J’ai commencé ce projet parce que j’avais l’habitude de me balader dans mon quartier, et je voyais tous ces petits sachets colorés traîner dans la rue, et pour moi c’était comme des petits bouts de street art que très peu de gens remarquaient. Donc ouais, c’est l’aspect visuel des pochons qui m’a attiré vers ce sujet. L’idée de noter les coordonnées des pochons, de prendre en compte l’aspect social et d’essayer de voir si on pouvait dégager des patterns spécifiques selon l’endroit, c’est venu après.

Pourquoi avoir choisi le sud-est de Londres en particulier ? C’est là où tu vis ?

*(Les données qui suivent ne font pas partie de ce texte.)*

Lemma convert_app_witness :
  convert_message_content_to_string
    (ContentList ([ItemStr "2+2"] ++ [ItemDict {[ "type" := VStr "text"; "text" := VStr "=4" ]}]))
  = inr (String.append "2+2" "=4").
Proof.
  apply (convert_app [ItemStr "2+2"]
           [ItemDict {[ "type" := VStr "text"; "text" := VStr "=4" ]}] "2+2" "=4").
  - vm_compute. reflexivity.
  - vm_compute. reflexivity.
Defined.

(** X3. A dict item whose type is not text contributes nothing: leaving it
    out gives the same result, or the same exception. *)
Theorem convert_skips_other_types (items1 items2 : list content_item)
    (d : gmap string pyval) (ty : pyval) :
  d !! "type" = Some ty → is_text ty = false →
  convert_message_content_to_string (ContentList (items1 ++ ItemDict d :: items2))
  = convert_message_content_to_string (ContentList (items1 ++ items2)).
Proof.
  unfold convert_message_content_to_string. intros Hty Hne.
  rewrite !collect_text_app. simpl. by rewrite Hty, Hne.
Qed.

Lemma convert_skips_other_types_witness :
  convert_message_content_to_string
    (ContentList ([ItemStr "a"] ++ ItemDict {[ "type" := VStr "tool_use" ]} :: [ItemStr "b"]))
  = convert_message_content_to_string (ContentList ([ItemStr "a"] ++ [ItemStr "b"])).
Proof.
  apply (convert_skips_other_types [ItemStr "a"] [ItemStr "b"]
           {[ "type" := VStr "tool_use" ]} (VStr "tool_use")).
  - vm_compute. reflexivity.
  - vm_compute. reflexivity.
Defined.

(** X4. A dict item without the key type raises [KeyError] for that key,
    when the items before it are passed without an exception; what follows
    it is not looked at. *)
Theorem convert_missing_type (items1 items2 : list content_item)
    (d : gmap string pyval) (s1 : string) :
  convert_message_content_to_string (ContentList items1) = inr s1 →
  d !! "type" = None →
  convert_message_content_to_string (ContentList (items1 ++ ItemDict d :: items2))
  = inl (KeyError "type").
Proof.
  unfold convert_message_content_to_string. intros H1 Hty.
  rewrite collect_text_app.
  destruct (collect_text items1 []) as [e|t1]; simpl in *; [discriminate H1|].
  by rewrite Hty.
Qed.
(** ** Helpers used to state the properties *)

(** The ceiling configured for a priority. *)
Definition maxP (opts : Options) (priority : Z) : Z :=
  match priority with
  | 1 => maxP1 opts
  | 2 => maxP2 opts
  | 3 => maxP3 opts
  | _ => 0
  end.

(** One [Pn=count[ceiling] ] entry of the threshold diagnostic. *)
Definition thresholdEntry (label : string) (count ceiling : Z) : string :=
  label +:+ "=" +:+ show_int count +:+ "[" +:+ show_int ceiling +:+ "] ".

Definition occurs_in (piece text : string) : Prop :=
  exists before after, text = before +:+ piece +:+ after.

(** [w'] continues the trace of [w] with events that all satisfy [P]. *)
Definition extends (P : Event -> Prop) (w w' : World) : Prop :=
  exists events, trace w' = trace w ++ events /\ Forall P events.

(** The events of the start-up phase. *)
Definition startup_event (e : Event) : Prop :=
  match e with
  | EvLoadRules _ | EvLoadReporter => True
  | _ => False
  end.

(** The events a whole run can contain, given the configuration: files are
    opened, written and closed only with an output path configured, and the
    standard output stream is written only without one and never closed. *)
Definition run_event (opts : Options) (e : Event) : Prop :=
  match e with
  | EvLoadRules _ | EvLoadReporter | EvAnalysis => True
  | EvOpen _ _ => hasOutputPath opts = true
  | EvReport _ Cout => hasOutputPath opts = false
  | EvReport _ (FileStream _) => hasOutputPath opts = true
  | EvClose Cout => False
  | EvClose (FileStream _) => hasOutputPath opts = true
  end.

(** A reporter name of the configuration that no registered handler has. *)
Definition unresolvedReporter (env : Env) (opts : Options) : Prop :=
  exists reportType, reportType ∈ reportTypes opts /\
    forall r, r ∈ reporterRegistry env -> name r <> reportType.

Section Turns.

Variable env : Env.
Variable opts : Options.
Variable results : Results.
(** * The Plan-Execute-Synthesise workflow of the Orin assistant

    A shallow embedding of [cli.ts] (agenticWorkflow) and of the three tool
    executors under [src/tools] ([web-search.ts], [fetch-url.ts],
    [generate-haiku.ts]), with the plan shape of [src/prompts/planner.js].

    Conventions of the embedding:
    - a JavaScript string is the list of its UTF-16 code units;
    - a JavaScript number is a finite rational, [NaN] or an infinity (every
      finite double is a rational, and the code only compares numbers);
    - [async] functions are run to completion one after the other, as every
      call in the source is awaited before the next statement: a computation
      is a function from the history of calls made to the outside world to
      a completion (normal or abrupt) and the extended history;
    - the outside world (model calls, search provider, fetch engine, the
      environment variable) is a record of oracles, each answering from the
      history of the calls made so far;
    - console narration ([console.log], [process.stdout.write], ...) is not
      part of the model, except for what evaluating its arguments can do:
      a [catch] block that narrates [error.message] or [String(error)]
      throws when that conversion throws;
    - a thrown value is an [Error] with a string message, a value with a
      string conversion, or a value without one ([Unprintable]); a
      [PrintableEnv] is a world that throws none of the last kind. *)

From Stdlib Require Import String Ascii List Arith NArith QArith Bool Lia Lqa.
Import ListNotations.

Close Scope Q_scope.

(** ** JavaScript values *)

Definition code_unit := N.
Definition jsstring := list code_unit.

(** A string literal of the source (ASCII text). *)
Definition lit (s : string) : jsstring :=
  map N_of_ascii (list_ascii_of_string s).

Definition LF : jsstring := [10%N].

(** ECMAScript [WhiteSpace] and [LineTerminator] code points, the characters
    removed by [String.prototype.trim]. *)
Definition is_whitespace (c : code_unit) : bool :=
  ((9 <=? c) && (c <=? 13) ||
   (c =? 32) || (c =? 160) || (c =? 5760) ||
   ((8192 <=? c) && (c <=? 8202)) ||
   (c =? 8232) || (c =? 8233) || (c =? 8239) || (c =? 8287) ||
   (c =? 12288) || (c =? 65279))%N.

Fixpoint trimStart (s : jsstring) : jsstring :=
  match s with
  | c :: s' => if is_whitespace c then trimStart s' else s
  | [] => []
  end.

Definition trimEnd (s : jsstring) : jsstring := rev (trimStart (rev s)).

Definition trim (s : jsstring) : jsstring := trimEnd (trimStart s).

(** [s.substring(0, n)] and [xs.slice(0, n)]. *)
Definition substring0 (n : nat) (s : jsstring) : jsstring := firstn n s.
Definition slice0 {A} (n : nat) (xs : list A) : list A := firstn n xs.

(** [xs.join(sep)] on an array of strings. *)
Fixpoint join (sep : jsstring) (xs : list jsstring) : jsstring :=
  match xs with
  | [] => []
  | [x] => x
  | x :: xs' => x ++ sep ++ join sep xs'
  end.

(** Truthiness of a string: only the empty string is falsy. *)
Definition truthy_string (s : jsstring) : bool :=
  match s with [] => false | _ => true end.

Inductive JsNumber :=
| Fin (q : Q)
| NaN
| PosInf
| NegInf.

Definition truthy_number (n : JsNumber) : bool :=
  match n with
  | Fin q => negb (Qeq_bool q 0)
  | NaN => false
  | PosInf | NegInf => true
  end.

Definition Math_max (a b : JsNumber) : JsNumber :=
  match a, b with
  | NaN, _ | _, NaN => NaN
  | PosInf, _ | _, PosInf => PosInf
  | NegInf, x | x, NegInf => x
  | Fin x, Fin y => Fin (if Qle_bool x y then y else x)
  end.

Definition Math_min (a b : JsNumber) : JsNumber :=
  match a, b with
  | NaN, _ | _, NaN => NaN
  | NegInf, _ | _, NegInf => NegInf
  | PosInf, x | x, PosInf => x
  | Fin x, Fin y => Fin (if Qle_bool x y then x else y)
  end.

(** What a [catch] clause can receive: an [Error] (with its message, a
    string), a [ZodError] (an [Error] too, with the messages of its issues),
    any other thrown value that has a string conversion, given by its
    [String(...)], or a value that has none: [String(...)] of it throws, a
    [TypeError] for an object without [toString] such as
    [Object.create(null)], or whatever its own [toString] throws. *)
Inductive Thrown :=
| ErrorObj (message : jsstring)
| ZodErrorObj (message : jsstring) (issues : list jsstring)
| NonError (asString : jsstring)
| Unprintable (thrownByString : Thrown).

(** ** The plan ([plannerSchema]) *)

Inductive ToolName := webSearchTool | fetchUrlTool | generateHaikuTool.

Ouais, je ne voulais pas trop me mettre la pression avec des ambitions démesurées, donc j’ai commencé dans mon coin – vers Greenwich, Lewisham –, et j’ai poussé jusqu’à Bexley. J’ai trouvé plein de pochons à Thamesmead ; une quinzaine dans une zone de dix mètres carrés, dans un endroit bien planqué.

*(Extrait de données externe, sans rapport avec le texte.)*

(** Collision objects are sets of occupied cells; two objects collide when
    they share a cell.  A dynamic obstacle is the list of its states, one per
    time step from 0, and occupies the cells its x positions fall in. *)
Definition share_cell (a b : list Z) : bool :=
  existsb (λ c, bool_decide (c ∈ b)) a.

Global Instance demo_collaborators : Collaborators := {|
  Scenario := DemoScenario;
  DynamicObstacle := list State;
  CollisionObject := list Z;
  ControlInputs := unit;
  scenario_id_of := λ _, "DEU_Flensburg-1";
  dt := λ _, 0.1;
  dynamic_obstacles := demo_dynamic;
  state_at_time := λ obs t, obs !! t;
  make_dynamic_obstacle := λ _ _ traj, state_list traj;
  scenario_collision_objects := demo_static;
  create_collision_object := λ obs, (λ s, Qfloor (fst (position s))) <$> obs;
  create_road_boundary_obstacle := demo_boundary;
  collides := share_cell;
  trajectory_feasibility := λ _ _, (true, ());
  validation_error := λ _ _ traj,
    if decide (length (state_list traj) < 2)%nat
    then Some (OtherException "Exception") else None;
  benchmark_id := λ _, "PM3:WX1:DEU_Flensburg-1_1_T-1:2020a"
|}.

Definition st (px py : Q) : State := mkState (px, py).

Definition ego : Trajectory :=
  mkTrajectory [st 0 0; st 1 0; st 2 1; st 4 1].

Definition other : DynamicObstacle := [st 10 5; st 9 5; st 8 5].

Definition scene : Scenario :=
  mkDemoScenario [[20%Z; 21%Z]] [other] [(-3)%Z; 30%Z].

(** A scene in which the ego vehicle runs into a static obstacle. *)
Definition crash_scene : Scenario :=
  mkDemoScenario [[2%Z; 3%Z]] [other] [(-3)%Z; 30%Z].

Definition cand (c : Q) (px py : list Q) : FrenetPath.t := FrenetPath.mk px py c.

Definition candidates0 : list FrenetPath.t :=
  [cand 1 [0; 1; 2] [0; 0; 1]; cand 5 [0; 1] [0; 1]].
Definition candidates1 : list FrenetPath.t :=
  [cand 3 [1; 2; 3; 4] [0; 1; 1; 1]].

Definition inputs (traj : option Trajectory) (times : list Q)
    (fps : list (list FrenetPath.t)) : ScriptInputs :=
  mkScriptInputs "/home/user" scene (st 0 0) 7
    (mkPlanningResult true traj times fps).

Definition empty_world : World := mkWorld [] ∅ ∅ [].

(** A world in which the directory of the solution file exists. *)
Definition ready_world : World := mkWorld [] ∅ {["./data/solution"]} [].

(** A world in which the planner's time list has an entry for two steps. *)
Definition timed_world : World := mkWorld [0.5; 0.25] ∅ ∅ [].

End Demo.

(** ** Vocabulary of the statements *)

(** The artists [draw_obstacle] adds: quivers, and polylines in one of the
    two obstacle colours. *)
Definition obstacle_artist (a : Artist) : Prop :=
  match a with
  | Quiver _ _ _ _ _ _ _ => True
  | Plot _ _ c _ _ _ => c = "#BA55D3" ∨ c = "#1d7eea"
  | _ => False
  end.

(** The axes of step [i] just before the obstacles are drawn. *)
Definition ego_axes (i : nat) (lc : LineCollection) (sl : list State)
    (xl yl : Q * Q) : Axes :=
  mkAxes
    [SceneSnapshot i; Collection lc; Colorbar (colorbar_range lc);
     Plot (ego_x (Py.slice 0 i sl)) (ego_y (Py.slice 0 i sl)) "#9400D3" 1 25 1;
     Plot (ego_x (Py.slice_from i sl)) (ego_y (Py.slice_from i sl)) "#AFEEEE" 1 25 1;
     Quiver (Py.stride 5 (Py.but_last (ego_x (Py.slice_from i sl))))
            (Py.stride 5 (Py.but_last (ego_y (Py.slice_from i sl))))
            (Py.stride 5 (Py.diff (ego_x (Py.slice_from i sl))))
            (Py.stride 5 (Py.diff (ego_y (Py.slice_from i sl))))
            "#AFEEEE" 26 0.009]
    (Some xl) (Some yl).

(** The candidate polylines handed to [multiline] at one step. *)
Definition candidate_xs (candidates : list FrenetPath.t) : list (list Q) :=
  (λ fp, Py.slice_from 1 (FrenetPath.x fp)) <$> candidates.
Definition candidate_ys (candidates : list FrenetPath.t) : list (list Q) :=
  (λ fp, Py.slice_from 1 (FrenetPath.y fp)) <$> candidates.

(** The world in which the export starts: the planner's time list is
    bound and the solution file is written. *)
Definition export_world `{Collaborators} (inp : ScriptInputs) (traj : Trajectory) (w : World)
  : World :=
  mkWorld (planned_time_list (planned inp))
    (<[solution_path inp :=
        SolutionFile (mkSolution (scenario_id_of (scenario inp))
                        (planning_problem_id inp) traj)]> (files w))
    (dirs w) (stdout w).

(** An action that cannot end in exception [e], whatever the world. *)
Definition never_raises {A} (e : exn) (m : M A) : Prop :=
  ∀ w, fst (m w) ≠ inl e.

(** The same collaborators with another collision test and another
    feasibility checker. *)
Definition with_validation (H : Collaborators)
    (collides' : @CollisionObject H → @CollisionObject H → bool)
    (trajectory_feasibility' : Trajectory → Q → bool * @ControlInputs H)
  : Collaborators := {|
  Scenario := @Scenario H;
  DynamicObstacle := @DynamicObstacle H;
  CollisionObject := @CollisionObject H;
  ControlInputs := @ControlInputs H;
  scenario_id_of := @scenario_id_of H;
  dt := @dt H;
  dynamic_obstacles := @dynamic_obstacles H;
  state_at_time := @state_at_time H;
  make_dynamic_obstacle := @make_dynamic_obstacle H;
  scenario_collision_objects := @scenario_collision_objects H;
  create_collision_object := @create_collision_object H;
  create_road_boundary_obstacle := @create_road_boundary_obstacle H;
  collides := collides';
  trajectory_feasibility := trajectory_feasibility';
  validation_error := @validation_error H;
  benchmark_id := @benchmark_id H
|}.
(** * UART protocol decoder (libsigrokdecode [uart/pd.py])

    A shallow embedding of the decoder. Python integers are [Z], Python
    floats are the primitive binary64 [float]s, strings are [string]s, and
    the two-element per-line lists are pairs indexed by the line. The
    level of a pin is a [bool]; where the code uses it as a number (0 or
    1, [False] or [True] after [not signal]) it is [Z.b2z] of the level.
    The methods of the [Decoder] object are computations in a small
    state-and-exception monad over the object's attributes; what the
    object hands to the host through [self.put] and asks of it through
    [self.wait] is recorded in two lists next to the attributes. *)

From Stdlib Require Import ZArith Lia List String Ascii Bool.
From Stdlib Require Import PrimFloat SpecFloat FloatOps.
From Stdlib Require Import QArith Qround.
Import ListNotations.
Open Scope Z_scope.

(** ** Python values the decoder relies on *)

Module Py.

(** Exceptions the modelled code can raise. *)
Inductive exn : Type :=
| SamplerateError (msg : string)
| ChannelError (msg : string)
| AttributeError (attr : string)
| OverflowError
| ValueError
| ZeroDivisionError
| IndexError.

Inductive outcome (A : Type) : Type :=
| Ok (a : A)
| Raise (e : exn).
Arguments Ok {A} a.
Arguments Raise {A} e.

(** [float(z)]: round to nearest even, [OverflowError] beyond the range. *)
Definition float_of_int (z : Z) : outcome float :=
  match binary_normalize prec emax z 0 false with
  | S754_infinity _ => Raise OverflowError
  | sf => Ok (SF2Prim sf)
  end.

(** [math.floor(f)], [math.ceil(f)] and [int(f)] return exact integers;
    a NaN raises [ValueError], an infinity [OverflowError]. A finite
    float is [(-1)^s * m * 2^e]; [Z.shiftl] by a negative amount is the
    division by a power of two rounding down. *)
Definition floor (f : float) : outcome Z :=
  match Prim2SF f with
  | S754_zero _ => Ok 0
  | S754_finite s m e =>
      Ok (if s then Z.shiftl (Zneg m) e else Z.shiftl (Zpos m) e)
  | S754_infinity _ => Raise OverflowError
  | S754_nan => Raise ValueError
  end.

Definition ceil (f : float) : outcome Z :=
  match Prim2SF f with
  | S754_zero _ => Ok 0
  | S754_finite s m e =>
      Ok (if s then - Z.shiftl (Zpos m) e else - Z.shiftl (Zneg m) e)
  | S754_infinity _ => Raise OverflowError
  | S754_nan => Raise ValueError
  end.

Definition int_of_float (f : float) : outcome Z :=
  match Prim2SF f with
  | S754_zero _ => Ok 0
  | S754_finite s m e =>
      Ok (if s then - Z.shiftl (Zpos m) e else Z.shiftl (Zpos m) e)
  | S754_infinity _ => Raise OverflowError
  | S754_nan => Raise ValueError
  end.

(** Digits of the format characters [d], [X], [o] and [b]. *)
Definition digit_char (d : Z) : ascii :=
  match d with
  | 0 => "0" | 1 => "1" | 2 => "2" | 3 => "3" | 4 => "4" | 5 => "5"
  | 6 => "6" | 7 => "7" | 8 => "8" | 9 => "9" | 10 => "A" | 11 => "B"
  | 12 => "C" | 13 => "D" | 14 => "E" | 15 => "F" | _ => "?"
  end%char.

(** The numeral of [n >= 0] in [base], most significant digit first,
    pushed in front of [acc]. *)
Fixpoint digits_aux (fuel : nat) (base n : Z) (acc : string) : string :=
  match fuel with
  | O => acc
  | S fuel' =>
      let acc' := String (digit_char (n mod base)) acc in
      if n / base =? 0 then acc' else digits_aux fuel' base (n / base) acc'
  end.

Definition digits (base n : Z) : string :=
  digits_aux (S (Z.to_nat (Z.log2 n))) base n EmptyString.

Dans quel genre d’endroits tu trouves le plus de pochons ?
Généralement, près des parcs, aux arrêts de bus – des endroits où les gens se rassemblent, se mettent à l’abri, je suppose. J’en ai aussi trouvé beaucoup dans le voisinage d’écoles primaires ; certains juste devant l’entrée d’écoles primaires.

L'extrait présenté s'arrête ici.